Un hospital de gestión directa, una empresa pública, un PFI y una concesión administrativa: cuatro modelos de gestión hospitalaria vigentes, cada uno con sus ventajas y sus inconvenientes, que Diario Médico y Psicosoft han reunido en la I Jornada Modelos de Gestión para debatir cómo afrontar la sostenibilidad del sistema de la mejor manera posible y qué le depara el futuro al complejo ámbito de la gestión hospitalaria.

 

La Ley 15/1997 sobre habilitación de nuevas formas de gestión del Sistema Nacional de Salud abrió de par en par una puerta por cuyas rendijas ya se habían colado algunas iniciativas que echaban mano de la imaginación y de las posibilidades legales para hacer más eficiente la gestión hospitalaria.

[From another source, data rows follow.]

(* ===== verification/PriceTime.v ===== *)
(** * PriceTime: the abstract specification of the order book

    What [include/order_book.hpp] promises, with no pointers, levels or pool:
    each side is the list of its resting orders in price-time priority.  An
    incoming order is filled against the head of the opposite list while the
    prices cross, and its remainder is inserted behind every order that is at
    least as good.  [OrderBookProofs] shows that the C++ data structure refines
    this specification; the theorems of this file are about the specification
    alone and are transported along the refinement. *)

From S2P Require Import Prelude Types OrderBook.

#[local] Open Scope Z_scope.

Record ABook := mkABook { ab_bids : list Order; ab_asks : list Order }.

Definition ab_orders (a : ABook) : list Order := ab_bids a ++ ab_asks a.

(** Insert behind every order whose price is not worse ([lt] is "strictly
    better"). *)
Fixpoint insert_order (lt : Z → Z → bool) (o : Order) (l : list Order) : list Order :=
  match l with
  | [] => [o]
  | o' :: l' =>
      if lt (o_price o) (o_price o') then o :: l else o' :: insert_order lt o l'
  end.

(** Fill [qty] against the resting orders [l], best first. *)
Fixpoint match_orders (crosses : Z → bool) (side : Side) (id ts qty : Z) (l : list Order)
    : Z * list Order * list Trade :=
  match l with
  | [] => (qty, [], [])
  | o :: l' =>
      if (qty =? 0) || negb (crosses (o_price o)) then (qty, l, [])
      else if o_qty o <=? qty then
        let '(q, r, tr) := match_orders crosses side id ts (qty - o_qty o) l' in
        (q, r, trade_of side id (o_id o) (o_price o) (o_qty o) ts :: tr)
      else
        (0, set_o_qty o (o_qty o - qty) :: l',
         [trade_of side id (o_id o) (o_price o) qty ts])
  end.

Definition crosses_of (side : Side) (price book_px : Z) : bool :=
  match side with Buy => book_px <=? price | Sell => book_px >=? price end.

(** "Strictly better price" on the side an order rests on. *)
Definition better_of (side : Side) : Z → Z → bool :=
  match side with Buy => Z.gtb | Sell => Z.ltb end.
Lemma side_rep_remove s h m1 dq1 x dq2 m2 k L1 o L2 :
  side_rep s h (m1 ++ (k, dq1 ++ x :: dq2) :: m2) (L1 ++ o :: L2) →
  NoDup (level_ptrs (m1 ++ (k, dq1 ++ x :: dq2) :: m2)) →
  Forall2 (points h) (level_ptrs m1 ++ dq1) L1 → Forall2 (points h) (dq2 ++ level_ptrs m2) L2 →
  side_rep s (delete x h) (level_update m1 k (dq1 ++ dq2) m2) (L1 ++ L2).
Proof.
  intros [_ Hlev Hsort] Hnd HL1 HL2.
  assert (x ∉ level_ptrs m1 ++ dq1 ++ dq2 ++ level_ptrs m2) as Hxn.
  { rewrite level_ptrs_app in Hnd. cbn in Hnd. rewrite <-app_assoc, (app_assoc _ dq1) in Hnd.
    apply NoDup_app in Hnd as (_ & Hd & [Hn _]%NoDup_cons). set_solver. }
  assert (∀ y, y ∈ level_ptrs m1 ++ dq1 ++ dq2 ++ level_ptrs m2 → delete x h !! y = h !! y) as Hf.
  { intros y Hy. apply lookup_delete_ne. set_solver. }
  constructor.
  - rewrite level_update_ptrs. rewrite <-app_assoc, app_assoc.
    apply Forall2_app; (eapply points_frame; [|done]); set_solver.
  - rewrite Forall_app, Forall_cons in Hlev. destruct Hlev as (Hm1 & [_ Hk] & Hm2).
    unfold level_update. apply Forall_app. split.
    + rewrite Forall_forall in Hm1 |- *. intros l Hl. eapply level_ok_frame; [|by apply Hm1].
      intros y Hy. rewrite Hf; [done|]. apply elem_of_app. left. apply elem_of_level_ptrs. eauto.
    + assert (Forall (level_ok (delete x h)) m2) as Hm2'.
      { rewrite Forall_forall in Hm2 |- *. intros l Hl. eapply level_ok_frame; [|by apply Hm2].
        intros y Hy. rewrite Hf; [done|]. rewrite !elem_of_app. do 3 right.
        apply elem_of_level_ptrs. eauto. }
      destruct (dq1 ++ dq2) as [|y dq'] eqn:Hdq; [done|]. constructor; [|done].
      split; [done|]. cbn in Hk |- *. rewrite <-Hdq.
      rewrite Forall_app, Forall_cons in Hk. destruct Hk as (Hk1 & _ & Hk2).
      apply Forall_app. split; rewrite Forall_forall in *; intros z Hz; rewrite Hf by set_solver; auto.
  - rewrite fmap_app, fmap_cons in Hsort. unfold level_update. rewrite fmap_app.
    destruct (dq1 ++ dq2); [|done].
    rewrite StronglySorted_app in Hsort |- *. destruct Hsort as (Hx & H1 & H2).
    inversion H2; subst. split_and!; [|done|done]. set_solver.
Qed.

Lemma cancel_unfold id b s price :
  locate_ b !! id = Some (s, price) →
  cancel id b =
  '(removed, own, pool) ← remove_from (book_side s b) price id (pool_ b);
  Some (removed, book_with s own (book_side (opposite s) b) pool
                   (if removed : bool then delete id (locate_ b) else locate_ b)).
Proof. intros Hl. unfold cancel. rewrite Hl. by destruct s. Qed.

Lemma wf_elem_side a o : abook_wf a → o ∈ ab_orders a → o ∈ ab_side (o_side o) a.
Proof.
  intros Hwf Ho. pose proof (wf_side a Hwf Buy) as Hb. pose proof (wf_side a Hwf Sell) as Hs.
  rewrite Forall_forall in Hb, Hs. apply elem_of_app in Ho as [Ho|Ho].
  - specialize (Hb o Ho) as ->. done.
  - specialize (Hs o Ho) as ->. done.
Qed.

Lemma locate_remove o l l' :
  NoDup (o_id <$> l) → l ≡ₚ o :: l' → delete (o_id o) (locate_of l) = locate_of l'.
Proof.
  intros Hnd Hp. rewrite (locate_of_perm l (o :: l')) by done.
  rewrite Hp in Hnd. by apply (delete_ids_locate [o] l').
Qed.
(* ===== verification/BroadcastRing.v ===== *)
(** * BroadcastRing: one writer, many readers

    Models [include/broadcast_ring.hpp]: every registered consumer reads the
    whole published stream at its own pace, and the writer is gated by the
    slowest one.  As for the single-consumer queue there are two models:
    [try_publish] and [try_consume] run without interference, which implement
    the [Broadcast] interface that the sequencer and the consumers are verified
    against, and [bcast_step], the writer and all readers interleaving at the
    individual loads and stores of those functions. *)

From S2P Require Import Prelude.

#[local] Open Scope Z_scope.
#[local] Open Scope cpp_scope.

(** ** The interface: a log with one cursor per consumer

    [bc_rep b hist cs] says that [hist] is everything published on [b] so far
    and that consumer [i] has consumed the first [cs !! i] events of it. *)

Class Broadcast (B T : Type) := {
  bc_publish : T → B → option (bool * B);
  bc_consume : nat → B → option (option T * B);
  bc_room : nat;
  bc_limit : Z;
  bc_rep : B → list T → list nat → Prop
}.

(** Some consumer is lapping distance behind. *)
Definition lapped (room : nat) (hist_len : nat) (cs : list nat) : Prop :=
  Exists (λ c, c + room ≤ hist_len)%nat cs.

#[export] Instance lapped_dec room n cs : Decision (lapped room n cs).
Proof. unfold lapped. apply _. Defined.

Class BroadcastLaws (B T : Type) `{Broadcast B T} : Prop := {
  bc_publish_law b hist cs x :
    bc_rep b hist cs → Z.of_nat (length hist) < bc_limit →
    if decide (lapped bc_room (length hist) cs)
    then ∃ b', bc_publish x b = Some (false, b') ∧ bc_rep b' hist cs
    else ∃ b', bc_publish x b = Some (true, b') ∧ bc_rep b' (hist ++ [x]) cs;
  bc_consume_law b hist cs i c :
    bc_rep b hist cs → cs !! i = Some c →
    match hist !! c with
    | None => bc_consume i b = Some (None, b)
    | Some x => ∃ b', bc_consume i b = Some (Some x, b') ∧ bc_rep b' hist (<[i := S c]> cs)
    end;
  bc_cursors_law b hist cs :
    bc_rep b hist cs → Forall (λ c, c ≤ length hist ∧ length hist ≤ c + bc_room)%nat cs
}.

(** ** The ring *)

Record BroadcastRing (T : Type) := mkBcast {
  write_cursor_ : Z;
  cached_min_ : Z;
  consumer_count_ : Z;
  cursors_ : list Z;
  slots_ : list T
}.
Arguments mkBcast {T} _ _ _ _ _.
Arguments write_cursor_ {T} _.
Arguments cached_min_ {T} _.
Arguments consumer_count_ {T} _.
Arguments cursors_ {T} _.
Arguments slots_ {T} _.

Definition UINT64_MAX : Z := 2 ^ 64 - 1.

Section Bcast.
Context {T : Type} (Capacity MaxConsumers : nat).

Definition kMask : Z := Z.of_nat Capacity - 1.

(** The slots of a new ring are indeterminate; [dflt] stands for their value. *)
Definition bcast_new (dflt : T) : BroadcastRing T :=
  mkBcast 0 0 0 (replicate MaxConsumers 0) (replicate Capacity dflt).

Definition register_consumer (r : BroadcastRing T) : Z * BroadcastRing T :=
  (consumer_count_ r,
   mkBcast (write_cursor_ r) (cached_min_ r) (u64 (consumer_count_ r + 1)) (cursors_ r) (slots_ r)).

(** The [for] loop of [scan_min_consumer_cursor], [k] iterations from [i] on. *)
Fixpoint scan_cursors (k : nat) (i : Z) (min : Z) (cursors : list Z) : option Z :=
  match k with
  | O => Some min
  | S k =>
      c ← cursors.[i];
      scan_cursors k (i + 1) (if c <? min then c else min) cursors
  end.

Definition scan_min_consumer_cursor (r : BroadcastRing T) : option Z :=
  let n := consumer_count_ r in
  min ← scan_cursors (Z.to_nat n) 0 UINT64_MAX (cursors_ r);
  Some (if n =? 0 then write_cursor_ r else min).

Definition set_cached_min (m : Z) (r : BroadcastRing T) : BroadcastRing T :=
  mkBcast (write_cursor_ r) m (consumer_count_ r) (cursors_ r) (slots_ r).

Definition write_slot (write : Z) (item : T) (r : BroadcastRing T) : option (BroadcastRing T) :=
  slots ← (slots_ r).[Z.land write kMask <- item];
  Some (mkBcast (write_cursor_ r) (cached_min_ r) (consumer_count_ r) (cursors_ r) slots).

Definition set_write_cursor (w : Z) (r : BroadcastRing T) : BroadcastRing T :=
  mkBcast w (cached_min_ r) (consumer_count_ r) (cursors_ r) (slots_ r).
Lemma reader_stores m VW VR n w q d l i :
  i < readers → ring_ok m VW VR n w q d l → d i = 1 →
  let '(m', V') := store (S i) (tv (S (q i))) m (VR i) in
  ring_ok m' VW (<[i := V']> VR) n w (<[i := S (q i)]> q) (<[i := 0]> d) l.
Proof.
  intros Hi [Hm Hw Hr] Hd. cbn. set (V' := see (S i) _ (VR i)). set (m' := mkMem _ _ _ _).
  assert (mem_le m m') as Hle by apply (store_le (S i) (tv (S (q i))) m (VR i)).
  assert (V' = see (S i) (S (q i)) (VR i)) as HV by (unfold V'; by rewrite (mo_tail _ _ _ _ _ _ Hm)).
  destruct (Hr i Hi) as [HRc HRi HRq HRs HRd].
  assert (closed m' V') as Hc'.
  { rewrite HV. apply closed_see; [by eapply closed_mono|]. cbn.
    rewrite fn_lookup_insert, length_app, (mo_tail _ _ _ _ _ _ Hm) by done. cbn. lia. }
  assert (informed V') as Hinf'.
  { rewrite HV. split; cbn; intros; [by apply (if_w _ HRi)|]. unfold insert, fn_insert. case_decide as Hij; [|by apply (if_r _ HRi)].
    injection Hij as <-. rewrite HRd, (mo_reads _ _ _ _ _ _ Hm), Hd, Nat.add_1_r by done. done. }
  split.
  - destruct Hm as [Hc Hh Ht Hhv Htv Hinf Hmw Hmr Hlen Hval].
    pose proof (store_lookup (S i) (tv (S (q i))) m (VR i)) as Hmsg. cbn [store fst snd] in Hmsg.
    fold V' in Hmsg. fold m' in Hmsg. rewrite Ht in Hmsg by done.
    split; try done.
    + intros a k z W [Hk|(_ & _ & _ & ->)]%Hmsg; [|done]. eapply closed_mono; [exact Hle|by eapply Hc].
    + intros j Hj. cbn. unfold insert, fn_insert. repeat case_decide; simplify_eq; [|by apply Ht].
      rewrite length_app, Ht by done. cbn. lia.
    + intros j k z W Hj [Hk|(_ & -> & -> & _)]%Hmsg; [by eapply Htv|done].
    + intros a k z W [Hk|(-> & -> & _ & ->)]%Hmsg; [by eapply Hinf|]. split; [done|]. rewrite HV. cbn.
      by rewrite fn_lookup_insert.
    + intros j s Hj. cbn. rewrite Hmr by done. unfold insert, fn_insert. case_decide; subst; f_equal; lia.
  - destruct Hw as [Hc Hinf Hn Hvw Hrm]. split; try done. by eapply closed_mono.
  - intros j Hj. unfold insert at 1 2 3, fn_insert at 1 2 3. case_decide as Hij.
    + subst j. split; [done|done| | |done]; rewrite HV; cbn; [by rewrite fn_lookup_insert|].
      rewrite fn_lookup_insert_ne by done. lia.
    + destruct (Hr j Hj) as [Hc Hinf Hq Hs Hrd]. split; try done. by eapply closed_mono.
Qed.

(** ** Other locations

    A flag, stored by whatever thread. *)
Lemma other_store m VW VR n w q d l a z V :
  readers < a → ring_ok m VW VR n w q d l → closed m V → informed V →
  let '(m', V') := store a z m V in ring_ok m' VW VR n w q d l ∧ closed m' V' ∧ informed V'.
Proof.
  intros Ha [Hm Hw Hr] HVc HVi. cbn. set (V' := see a _ V). set (m' := mkMem _ _ _ _).
  assert (mem_le m m') as Hle by apply (store_le a z m V).
  assert (closed m' V') as Hc'.
  { apply closed_see; [by eapply closed_mono|]. cbn. rewrite fn_lookup_insert, length_app. cbn. lia. }
  assert (informed V') as Hinf'.
  { destruct HVi as [H1 H2]. split; cbn; intros; rewrite fn_lookup_insert_ne by lia; auto. }
  split; [|done]. split.
  - destruct Hm as [Hc Hh Ht Hhv Htv Hinf Hmw Hmr Hlen Hval].
    pose proof (store_lookup a z m V) as Hmsg. cbn [store fst snd] in Hmsg. fold V' in Hmsg. fold m' in Hmsg.
    split; try done.
    + intros b k z' W [Hk|(_ & _ & _ & ->)]%Hmsg; [|done]. eapply closed_mono; [exact Hle|by eapply Hc].
    + cbn. by rewrite fn_lookup_insert_ne by lia.
    + intros i Hi. cbn. rewrite fn_lookup_insert_ne by lia. by apply Ht.
    + intros k z' W [Hk|(? & _)]%Hmsg; [by eapply Hhv|lia].
    + intros i k z' W Hi [Hk|(? & _)]%Hmsg; [by eapply Htv|lia].
    + intros b k z' W [Hk|(-> & -> & _ & ->)]%Hmsg; [by eapply Hinf|]. split; [done|]. cbn.
      by rewrite fn_lookup_insert.
  - destruct Hw as [Hc Hinf Hn Hvw Hrm]. split; try done. by eapply closed_mono.
  - intros i Hi. destruct (Hr i Hi) as [Hc Hinf Hq Hs Hrd]. split; try done. by eapply closed_mono.
Qed.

A partir de ese año, no obstante, el florecimiento de fórmulas fue imparable, algunas con más éxito que otras, y hoy aún perviven fundaciones, empresas públicas, consorcios y colaboraciones público-privadas entre las que parece, al menos de momento, que sobresale el pionero de la gestión privada con fondos públicos, el Modelo Alcira o concesión administrativa.
Reunidos en una mesa redonda por Diario Médico y Psicosoft, cuatro gerentes hospitalarios, responsables cada uno de un centro con diferente modelo de gestión, han debatido en torno a las bondades y perjuicios de cada uno de ellos tratando de definir un perfil aproximado de la fórmula mágica que optimizaría la eficiencia en la prestación de salud.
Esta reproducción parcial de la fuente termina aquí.